Internet Archive Search Service
A service for searching and retrieving metadata from the Internet Archive.
Installation
yarn add @internetarchive/ia-search-service
Usage
1. Implement a SearchBackend
In order to abstract the network connectivity layer and the environment-specific configuration from the result handling, the consumer should implement a search backend that implements the SearchBackendInterface
. These are just two methods, one for fetching search results and the other for fetching metadata.

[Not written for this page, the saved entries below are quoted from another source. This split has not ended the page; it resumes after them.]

(** Heap_stats() is exact. In any invariant state the incrementally kept
    counters give the true sizes: bytes in use, bytes free (computed by
    subtraction) and header overhead add up to the arena. *)
Theorem heap_stats_exact d s bs :
  heap_inv s bs ->
  exists st, heap_stats d s = Ok st s /\ bytes_in_use st = used_bytes bs /\ bytes_free st = free_bytes bs
    /\ used_blocks st = used_count bs /\ free_blocks st = free_count bs
    /\ bytes_in_use st + bytes_free st + overhead st = arena_size st.
Proof.
  intros I. destruct (heap_stats_ok d s bs I) as (st & E & H1 & H2 & H3 & H4 & H5 & H6).
  exists st. split_and!; try done. rewrite H1, H2, H3, H4.
  pose proof (counts_bound _ (inv_sizes _ _ I)) as C.
  assert (Hlen : used_count bs + free_count bs = Z.of_nat (length bs)).
  { clear. induction bs as [|b bs IH]; [done|]. simpl length. simpl. destruct (sfree b); lia. }
  lia.
Qed.

Lemma heap_stats_exact_witness :
  exists st, heap_stats 0 demo = Ok st demo /\ bytes_in_use st = 112 /\ bytes_free st = 3920
    /\ used_blocks st = 1 /\ free_blocks st = 1 /\ bytes_in_use st + bytes_free st + overhead st = arena_size st.
Proof. exact (heap_stats_exact 0 demo demo_segs (proj1 demo_inv)). Defined.
Lemma feed_ran n : forall k, present k ->
  exists f k', kbd_feed n k = Ok f k' /\ present k' /\ to_type k = got f ++ to_type k' /\ for_mouse k = for_mouse k' /\ feed_ok f /\
    ((length (ports k) <= n)%nat -> ports k' = []).
Proof.
  induction n as [|n IH]; intros k Hk.
  { exists [], k. split; [done|]. split; [done|]. split; [done|]. split; [done|]. split; [|destruct (ports k); cbn; [done|lia]].
    intros c Hc. by apply elem_of_nil in Hc. }
  destruct (loop_ran PS2_MAX_BYTES k Hk) as (c & k1 & E & [Hc Ht Hm Hk1 Hl] & Hless).
  destruct (IH k1 Hk1) as (f & k2 & E2 & Hk2 & Ht2 & Hm2 & Hf & Hend).
  assert (Eg : kbd_src_getc k = Ok c k1).
  { unfold kbd_src_getc, kbd_getchar_nb, bind, gets. destruct Hk as [-> _]. rewrite E. unfold ret, INPUT_NONE.
    destruct Hc as [->|Hc]; [done|]. by rewrite (proj2 (Z.ltb_ge c 0)) by lia. }
  eexists _, k2. split; [cbn [kbd_feed]; rewrite (bind_ok _ _ _ _ _ Eg), (bind_ok _ _ _ _ _ E2); reflexivity|]. split; [done|].
  unfold INPUT_NONE in *. split; [|split; [congruence|split]].
  - rewrite Ht, Ht2, app_assoc. f_equal. by destruct (c =? -1).
  - intros x Hx. apply elem_of_cons in Hx as [Hx|Hx]; [|by apply Hf]. destruct (Z.eqb_spec c (-1)); [done|]. simplify_eq. unfold byte_ok. lia.
  - intros Hlen. apply Hend. destruct (ports k) as [|x p] eqn:Ep; [cbn in Hl; lia|]. assert (Hlt := Hless ltac:(done) ltac:(unfold PS2_MAX_BYTES; lia)). lia.
Qed.

Lemma seven_bits k : 0 <= k < 128 /\ k <> 96 ->
  (Z.land k 128 =? 0) = true /\ (Z.land (k + 128) 128 =? 0) = false /\ Z.land (k + 128) 127 = k /\
  (k =? SC_EXTENDED) = false /\ (k + 128 =? SC_EXTENDED) = false /\ (k + 128 =? SC_KP_ENTER) = false /\ (k + 128 =? SC_KP_SLASH) = false.
Proof.
  intros [Hk Hk']. unfold SC_EXTENDED, SC_KP_ENTER, SC_KP_SLASH.
  assert (H : forallb (fun k => (Z.land k 128 =? 0) && negb (Z.land (k + 128) 128 =? 0) && (Z.land (k + 128) 127 =? k)) (seqZ 0 128) = true)
    by (vm_compute; reflexivity).
  rewrite forallb_forall in H. specialize (H k). rewrite <- list_elem_of_In, elem_of_seqZ in H. specialize (H ltac:(lia)).
  apply andb_true_iff in H as [H H3]. apply andb_true_iff in H as [H1 H2]. apply negb_true_iff in H2. apply Z.eqb_eq in H3.
  repeat (split; [done || (apply Z.eqb_neq; lia)|]). apply Z.eqb_neq. lia.
Qed.

(** Decoding the bytes of the strokes types what the strokes type. *)
Lemma decode_wire es : Forall stroke_ok es -> forall sh, decode sh false (concat (map wire es)) = text_of sh es.
Proof.
  induction 1 as [|e es He Hes IH]; intros sh; [done|]. cbn [map concat text_of].
  destruct e as [k|k|k|k]; destruct (seven_bits k He) as (A1 & A2 & A3 & A4 & A5 & A6 & A7); cbn [wire app decode typed_by shift_after]; unfold decode1.
  - rewrite A4, A1. cbn [negb]. destruct (is_shift k); cbn [app orb]; rewrite IH; [done|]. f_equal.
    destruct (Z.leb_spec 64 k); [|done]. by rewrite keycap_past.
  - rewrite A5, A2, A3. cbn [negb app]. by rewrite IH.
  - rewrite Z.eqb_refl, A4. cbn [app]. by rewrite IH.
  - rewrite Z.eqb_refl, A5, A6, A7. cbn [app orb]. by rewrite IH.
Qed.

(** C17: the keyboard types what its keys say. Whatever strokes wait in the controller, with
    the mouse's bytes between them and pauses anywhere, the driver's getc_nb called often
    enough yields exactly the characters of the keys pressed, upper case after a shift key
    went down and before one came up, whatever the grey keys send in between, never more than one per call; the mouse is given
    exactly its own bytes, in order, and no byte is left. *)
Theorem keys_type_text n es k :
  present k -> extended k = false -> Forall stroke_ok es ->
  waiting false (ports k) = concat (map wire es) -> (length (ports k) <= n)%nat ->
  exists f k', kbd_feed n k = Ok f k' /\ got f = text_of (shift_down k) es /\ feed_ok f /\
    to_mouse k' = to_mouse k ++ waiting true (ports k) /\ ports k' = [].
Proof.
  intros Hk He Hes Hw Hn. destruct (feed_ran n k Hk) as (f & k' & E & _ & Ht & Hm & Hf & Hend). specialize (Hend Hn).
  exists f, k'. split; [done|]. unfold to_type, for_mouse in Ht, Hm. rewrite Hend in Ht, Hm.
  cbn [waiting omap list_omap decode] in Ht, Hm. rewrite app_nil_r in Ht, Hm. rewrite He, Hw, decode_wire in Ht by done. done.
Qed.
(* ===== verification/JsonText.v ===== *)
(** net/json.c: decoding strings and integers out of accepted values, and the
    escaping that undoes it. *)

From S2P Require Import Prelude Bytes Json JsonWriter JsonGrammar JsonNav.

(** ** Buffers, a little more *)

(** A longer store hides a shorter one at the same place. *)
Lemma patch_over off s t b :
  0 <= off -> zlen s <= zlen t -> off + zlen t <= zlen b ->
  patch off t (patch off s b) = patch off t b.
Proof.
  unfold zlen, patch. intros H0 Hst Hb. set (o := Z.to_nat off).
  assert (Hl : length (take o b) = o) by (rewrite length_take; lia).
  rewrite (take_app_le (take o b)), take_take, Nat.min_id by lia. do 2 f_equal.
  rewrite (drop_app_ge (take o b)), Hl by lia.
  rewrite (drop_app_ge s), drop_drop by lia. f_equal. lia.
Qed.

(** ** json_str *)

Lemma jchars_nth b : jchars b -> forall h1 h2 h3 h4 r,
  b = ch "\" :: ch "u" :: h1 :: h2 :: h3 :: h4 :: r -> jchars r.
Proof.
  intros [] h1' h2' h3' h4' r E; simplify_eq; try done.
Qed.

Lemma hexval_range h : -1 <= hexval h < 16.
Proof. unfold hexval. repeat case_match; b2p; lia. Qed.

(** A well-formed body decodes character by character. *)
Lemma jchars_step b : jchars b -> b <> [] ->
  exists x q, decode_one b = Some (x, q) /\ jchars q /\ (length x <= 4)%nat.
Proof.
  intros [|c s ??? Hs|e s He Hs|h1 h2 h3 h4 s H1 H2 H3 H4 Hs] Hne; [done| | |].
  - exists [c], s. cbn [decode_one]. rewrite (proj2 (Z.eqb_neq c 92)) by done. cbn. auto with lia.
  - unfold simple_escape in He. rewrite !orb_true_iff in He.
    decompose [or] He; b2p; subst; cbn; eexists _, _; (split; [reflexivity|]); cbn; auto with lia.
  - cbn [decode_one negb Z.eqb Pos.eqb]. cbv zeta.
    assert (0 <= hex4 (h1 :: h2 :: h3 :: h4 :: s)) as Hh.
    { cbn [hex4]. rewrite !(proj2 (Z.ltb_ge (hexval _) 0)) by done. cbn [orb].
      repeat (apply Z.lor_nonneg; split; [apply Z.shiftl_nonneg | done]). done. }
    rewrite (proj2 (Z.ltb_ge _ 0) Hh).
    change (drop 4 (h1 :: h2 :: h3 :: h4 :: s)) with s.
    destruct (decode_u (hex4 (h1 :: h2 :: h3 :: h4 :: s)) s) as [cp q] eqn:E. exists (utf8_encode cp), q.
    split; [done|]. split; [|apply utf8_encode_length].
    unfold decode_u in E. repeat case_match; injection E as <- <-; try done. b2p.
    case_bool_decide as Hp; [|done].
    destruct s as [|x1 [|x2 [|x3 [|x4 [|x5 [|x6 q]]]]]]; cbn in Hp |- *; try done;
      injection Hp as -> ->; try (unfold zlen in *; cbn in *; lia).
    by eapply jchars_nth.
Qed.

They both return a Promise
that should contain JSON that matches a SearchResponse
object or a MetadataResponse
object.
Example
// search-backend.ts
import { SearchBackendInterface, SearchResponse, MetadataResponse } from '@internetarchive/ia-search-service';
export class SearchBackend implements SearchBackendInterface {
constructor(baseUrl = 'archive.org') {
this.baseUrl = baseUrl;
}
async performSearch(params): Promise<SearchResponse> {
const urlSearchParam = params.asUrlSearchParams;
const queryAsString = urlSearchParam.toString();
const url = `https://${this.baseUrl}/advancedsearch.php?${queryAsString}`;
const response = await fetch(url);
const json = await response.json();
return new Promise(resolve => resolve(json));
}
async fetchMetadata(identifier): Promise<MetadataResponse> {
const url = `https://${this.baseUrl}/metadata/${identifier}`;
const response = await fetch(url);
const json = await response.json();
return new Promise(resolve => resolve(json));
}
}
2. Make Search Requests
Using the backend you created above, instantiate a SearchService
with it, craft some SearchParams
, and perform your search:
Example
// search-consumer.ts
import { SearchService, SearchParams, SearchResponse } from '@internetarchive/ia-search-service';
import { SearchBackend } from './search-backend';
...
const searchBackend = new SearchBackend();
const searchService = new SearchService(searchBackend);
const params = new SearchParams('collection:books AND title:(little bunny foo foo)');
params.sort = 'downloads desc';
params.rows = 33;
params.start = 0;
params.fields = ['identifier', 'collection', 'creator', 'downloads'];
const searchResponse: SearchResponse = await searchService.performSearch(params);
searchResponse.response.numFound // => number
searchResponse.response.docs // => Metadata[] array
searchResponse.response.docs[0].identifier // => 'identifier-foo'
const metadataResponse: MetadataResponse = await searchService.fetchMetadata('some-identifier');
metadataResponse.metadata.identifier // => 'some-identifier'
metadataResponse.metadata.collection.value // => 'some-collection'
metadataResponse.metadata.collection.values // => ['some-collection', 'another-collection', 'more-collections']
Metadata Values
Internet Archive Metadata is expansive and nearly all metadata fields can be returned as either an array, string, or number.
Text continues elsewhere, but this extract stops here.